Dataset entries

_ _ _ _

Lemma wp_paint_node ctx c' c side x a y (Q : unit -> rbtree -> Prop) st :
  rep (rb_nodes st) (plug ctx (node c side x a y)) -> NoDup (inorder (plug ctx (node c side x a y))) ->
  (forall m', rep m' (plug ctx (node c' side x a y)) -> Q tt (with_rb_nodes m' st)) -> wp (set_color a c') Q st.
Proof.
  intros Hr Hn HQ. rewrite <-(root_addr_node c side x a y). eapply wp_paint; [done|done|apply node_not_leaf|]. intros m' Hm. rewrite paint_node in Hm. by apply HQ.
Qed.

Lemma zip_paint_node st sz ctx c' c side x a y (Q : unit -> rbtree -> Prop) :
  Zip st sz ctx (node c side x a y) ->
  (forall m', Zip (with_rb_nodes m' st) sz ctx (node c' side x a y) -> Q tt (with_rb_nodes m' st)) -> wp (set_color a c') Q st.
Proof.
  intros Hz HQ. rewrite <-(root_addr_node c side x a y). eapply zip_paint_top; [done|]. intros m' Hm. rewrite paint_node in Hm. by apply HQ.
Qed.

Lemma rep_sub m side t : rep m t -> rep m (sub side t).
Proof. destruct t; [done|]. intros (_ & _ & ? & ?). by destruct side. Qed.

(** The node above the hole and its other child, seen as trees. *)
Lemma zip_parent_tree st sz f ctx t : Zip st sz (f :: ctx) t -> rep (rb_nodes st) (node (f_color f) (f_side f) t (f_addr f) (f_sib f)).
Proof. intros Hz. apply zip_up in Hz. by apply zip_parts in Hz as (_ & ? & _). Qed.

Lemma zip_parent_black st sz f ctx t (Q : bool -> rbtree -> Prop) :
  Zip st sz (f :: ctx) t -> Q (black (f_color f)) st -> wp (is_black (f_addr f)) Q st.
Proof.
  intros Hz HQ. apply zip_parent_tree in Hz. rewrite <-(root_addr_node (f_color f) (f_side f) t (f_addr f) (f_sib f)).
  apply wp_root_black; [done|apply node_not_leaf|]. by rewrite root_color_node.
Qed.
Lemma wp_swap_with_biggest st sz ctx c l x r (Q : Z -> rbtree -> Prop) :
  Zip st sz ctx (Node c l x r) -> l <> Leaf -> (height (plug ctx (Node c l x r)) < length (rb_stack st))%nat ->
  (forall ctx2 c2 l2 b sz' st', l = plug ctx2 (Node c2 l2 b Leaf) -> after ctx2 = [] -> same_dims st st' ->
     Zip st' sz' (ctx2 ++ mk_frame false c b r :: ctx) (Node c2 l2 x Leaf) -> Q sz' st') ->
  wp (swap_with_biggest x sz) Q st.
Proof.
  intros Hz Hl Hlen HQ. pose proof (z_sz _ _ _ _ Hz) as Hsz. destruct (zip_parts _ _ _ _ Hz) as (Hc & Hr & Hap).
  pose proof (stack_room _ _ _ _ Hz) as Hroom. rewrite height_plug in Hlen. cbn [height] in Hlen. assert (Hlh : (1 <= height l)%nat) by (destruct l; [done|cbn; lia]).
  unfold swap_with_biggest. apply wp_bind. change x with (root_addr (Node c l x r)) at 1. apply wp_get_sub; [done|done|]. cbn [sub].
  set (hp := match ctx with [] => 0 | f :: _ => f_addr f end).
  assert (Hhp : wp (if 1 <? sz then stack_get (sz - 2) else mret 0) (fun v st' => v = hp /\ st' = st) st).
  { subst hp. destruct ctx as [|g ctx]; cbn in Hsz; [rewrite (proj2 (Z.ltb_ge _ _)) by lia; by apply wp_ret|].
    rewrite (proj2 (Z.ltb_lt _ _)) by lia. by eapply zip_parent. }
  apply wp_bind. eapply wp_mono; [exact Hhp|]. intros ? ? [-> ->]. apply wp_bind, wp_stack_set; [lia|]. replace (Z.to_nat sz) with (S (length ctx)) by lia.
  change (Node c l x r) with (node c false l x r) in Hz. pose proof (zip_down _ _ _ _ _ _ _ _ (S (length ctx)) Hz Hl ltac:(lia) eq_refl) as Hz1.
  set (st1 := set_entry _ _ st) in *. assert (Hl1 : length (rb_stack st1) = length (rb_stack st)) by (cbn; by rewrite length_insert).
  apply wp_bind, wp_get. destruct (rightmost [] l) as [ctx2 t2] eqn:Erm. destruct (rightmost_spec _ _ _ _ Erm Hl) as (Ep & Eaf & c2 & l2 & b & ->). cbn in Ep, Eaf.
  apply wp_bind. eapply (wp_biggest_loop (mk_frame false c x r :: ctx) l _ st1 _ []); [exact Hz1|exact Erm|cbn [app length]; lia|lia|].
  intros sz2 st2 Hs2 En2 Hz2. cbn [root_addr]. pose proof (z_rep _ _ _ _ Hz2) as Hr2. pose proof (z_nodup _ _ _ _ Hz2) as Hn2. rewrite plug_app in Hr2, Hn2.
  fold (swap_before ctx ctx2 c c2 x b l2 r) in Hr2, Hn2. pose proof (swap_nodup _ _ _ _ _ _ _ _ Hn2) as Hsa. pose proof (swap_read _ _ _ _ _ _ _ _ _ Hr2) as Hsc.
  assert (Hlp : forall Q', Q' match ctx2 with [] => x | f :: _ => f_addr f end st2 -> wp (stack_get (sz2 - 2)) Q' st2).
  { intros Q' HQ'. destruct ctx2 as [|g rest]; cbn [app] in Hz2; by eapply zip_parent. }
  apply wp_bind, Hlp. clear Hlp. destruct (sa_path _ _ _ _ _ _ Hsa) as [Hapc Hapc2]. pose proof (sa_x _ _ _ _ _ _ Hsa) as (X1 & X2 & X3 & X4 & X5). pose proof (sa_b _ _ _ _ _ _ Hsa) as (B1 & B2 & B3 & B4).
  destruct (sc_ok _ _ _ _ _ _ _ _ _ Hsc) as (Hx & Hb & Hpl2 & Hpr & Hpp).
  apply wp_bind. eapply (wp_swap_high st2 ctx x b [x; b]); [apply Hsc|done|done|apply elem_of_cons; by left|]. intros root. set (m3 := retarget ctx b (rb_nodes st2)).
  assert (Hsc3 : swap_cells ctx ctx2 c c2 x b l2 r (rb_nodes st2)) by done.
  apply wp_bind. eapply (wp_swap_low [] ctx2 c c2 x b l2 r); [| |].
  { destruct Hsc as [S1 S2 S3 S4 S5]. split; cbn [rb_nodes with_rb_nodes]; subst m3; [by rewrite retarget_other|by rewrite retarget_other|done|done|].
    eapply repc_frame; [|exact S5]. intros a Ha. apply retarget_other. by destruct (sa_ctx2 _ _ _ _ _ _ Hsa a Ha). }
  { split; [repeat split; try done; apply not_elem_of_nil|repeat split; try done; apply not_elem_of_nil| | | |].
    - intros a Ha. destruct (sa_ctx2 _ _ _ _ _ _ Hsa a Ha) as (_ & ? & ?). split; [apply not_elem_of_nil|done].
    - intros a Ha. destruct (sa_l2 _ _ _ _ _ _ Hsa a Ha) as (_ & ?). split; [apply not_elem_of_nil|done].
    - intros a Ha. apply not_elem_of_nil.
    - split; [|done]. split; [apply Hapc|constructor|]. intros a _. apply not_elem_of_nil. }
  cbn [rb_nodes with_rb_nodes]. intros m4 Ex4 Eb4 Hm4. set (tmp := root_addr (plug ctx2 (Node c2 l2 x Leaf))) in *.
  assert (Hpt : ptr_ok tmp). { subst tmp. destruct ctx2 as [|g rest]; [apply Hx|]. by rewrite (root_plug_cons g rest _ (Node c2 l2 b Leaf)). }
  apply wp_bind. eapply wp_get_child; [exact Ex4|apply Hx|done|]. apply wp_bind. eapply wp_set_child; [exact Eb4|apply Hb|done|]. cbn [rb_nodes with_rb_nodes].
  apply wp_bind. eapply wp_set_child; [cbn; rewrite lookup_insert_ne by done; exact Ex4|apply Hx|done|]. cbn [rb_nodes with_rb_nodes].
  set (m5 := <[x := _]> _). pose proof (z_stack _ _ _ _ Hz2) as Hst2. cbn [root_addr] in Hst2. pose proof (z_sz _ _ _ _ Hz2) as Hsz2.
  pose proof (stack_room _ _ _ _ Hz2) as Hroom2. assert (Hlen2 : length (rb_stack st2) = length (rb_stack st)) by (destruct Hs2 as [_ _ ->]; done).
  apply wp_bind. eapply (wp_stack_get _ x (path (ctx2 ++ mk_frame false c x r :: ctx) b)); [exact Hst2|lia| |].
  { replace (Z.to_nat (sz - 1)) with (length ctx) by lia. clear -Hst2. induction ctx2 as [|g ctx2 IH] in b, Hst2 |- *; cbn; [apply (path_above (mk_frame false c x r))|].
    rewrite lookup_app_l by (rewrite length_path, length_app; cbn; lia). cbn in Hst2. apply on_stack_prefix in Hst2. by apply IH. }
  apply wp_bind. eapply (wp_stack_get _ b (path (ctx2 ++ mk_frame false c x r :: ctx) b)); [exact Hst2|lia|replace (Z.to_nat (sz2 - 1)) with (length (ctx2 ++ mk_frame false c x r :: ctx)) by lia; apply path_last|].
  apply wp_bind, wp_stack_set; [cbn; lia|]. apply wp_bind, wp_stack_set; [cbn; rewrite length_insert; lia|].
  replace (Z.to_nat (sz - 1)) with (length ctx) by lia. replace (Z.to_nat (sz2 - 1)) with (length (ctx2 ++ mk_frame false c x r :: ctx)) by lia.
  assert (Ex5 : m5 !! x = Some (rbn c (root_addr l2) 0)) by apply lookup_insert_eq.
  assert (Eb5 : m5 !! b = Some (rbn c2 tmp (root_addr r))) by (subst m5; rewrite lookup_insert_ne by done; apply lookup_insert_eq).
  apply wp_bind. eapply wp_get_color; [exact Ex5|apply Hx|done|]. apply wp_bind. eapply wp_get_color; [exact Eb5|apply Hb|done|].
  apply wp_bind. eapply wp_set_color; [exact Ex5|apply Hx|done|]. cbn [rb_nodes set_entry with_rb_nodes with_rb_stack].
  apply wp_bind. eapply wp_set_color; [cbn; rewrite lookup_insert_ne by done; exact Eb5|apply Hb|done|]. cbn [rb_nodes with_rb_nodes].
  apply wp_ret. set (m6 := <[b := _]> _). eapply (HQ ctx2 c2 l2 b); [by rewrite Ep|done| |].
  { split; cbn; [by destruct Hs2 as [_ -> _]|by rewrite !length_insert]. }
  assert (Hr6 : rep m6 (swap_after ctx ctx2 c c2 x b l2 r)).
  { eapply swap_rep; [exact Hr2|exact Hn2| | |].
    - subst m6. rewrite lookup_insert_ne by done. apply lookup_insert_eq.
    - subst m6. apply lookup_insert_eq.
    - intros a Ha1 Ha2. subst m6 m5. rewrite !lookup_insert_ne by done. by apply Hm4. }
  split; [by rewrite plug_app| |done|rewrite Hsz2, !length_app; cbn; lia|].
  - rewrite plug_app. unfold swap_before in Hn2. assert (Hperm : inorder (plug (mk_frame false c b r :: ctx) (plug ctx2 (Node c2 l2 x Leaf))) ≡ₚ inorder (plug (mk_frame false c x r :: ctx) (plug ctx2 (Node c2 l2 b Leaf)))).
    { rewrite !inorder_plug_split. cbn. rewrite ?inorder_plug_split. cbn. solve_Permutation. }
    by rewrite Hperm.
  - cbn [root_addr]. intros k y Hk. pose proof (swap_entries st2 ctx2 (mk_frame false c x r) x b ctx _ _ Hst2 eq_refl eq_refl k y Hk) as E. exact E.
Qed.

_ _ _ _

__What the exercise asks__.
Retype only the stretch of lines above starting at the one with "rep (rb_nodes st) (plug" and stopping at the one with "Lemma rep_sub m", exactly as written, with both kept.

__Problem solution__.
  rep (rb_nodes st) (plug ctx (node c side x a y)) -> NoDup (inorder (plug ctx (node c side x a y))) ->
  (forall m', rep m' (plug ctx (node c' side x a y)) -> Q tt (with_rb_nodes m' st)) -> wp (set_color a c') Q st.
Proof.
  intros Hr Hn HQ. rewrite <-(root_addr_node c side x a y). eapply wp_paint; [done|done|apply node_not_leaf|]. intros m' Hm. rewrite paint_node in Hm. by apply HQ.
Qed.

Lemma zip_paint_node st sz ctx c' c side x a y (Q : unit -> rbtree -> Prop) :
  Zip st sz ctx (node c side x a y) ->
  (forall m', Zip (with_rb_nodes m' st) sz ctx (node c' side x a y) -> Q tt (with_rb_nodes m' st)) -> wp (set_color a c') Q st.
Proof.
  intros Hz HQ. rewrite <-(root_addr_node c side x a y). eapply zip_paint_top; [done|]. intros m' Hm. rewrite paint_node in Hm. by apply HQ.
Qed.

Lemma rep_sub m side t : rep m t -> rep m (sub side t).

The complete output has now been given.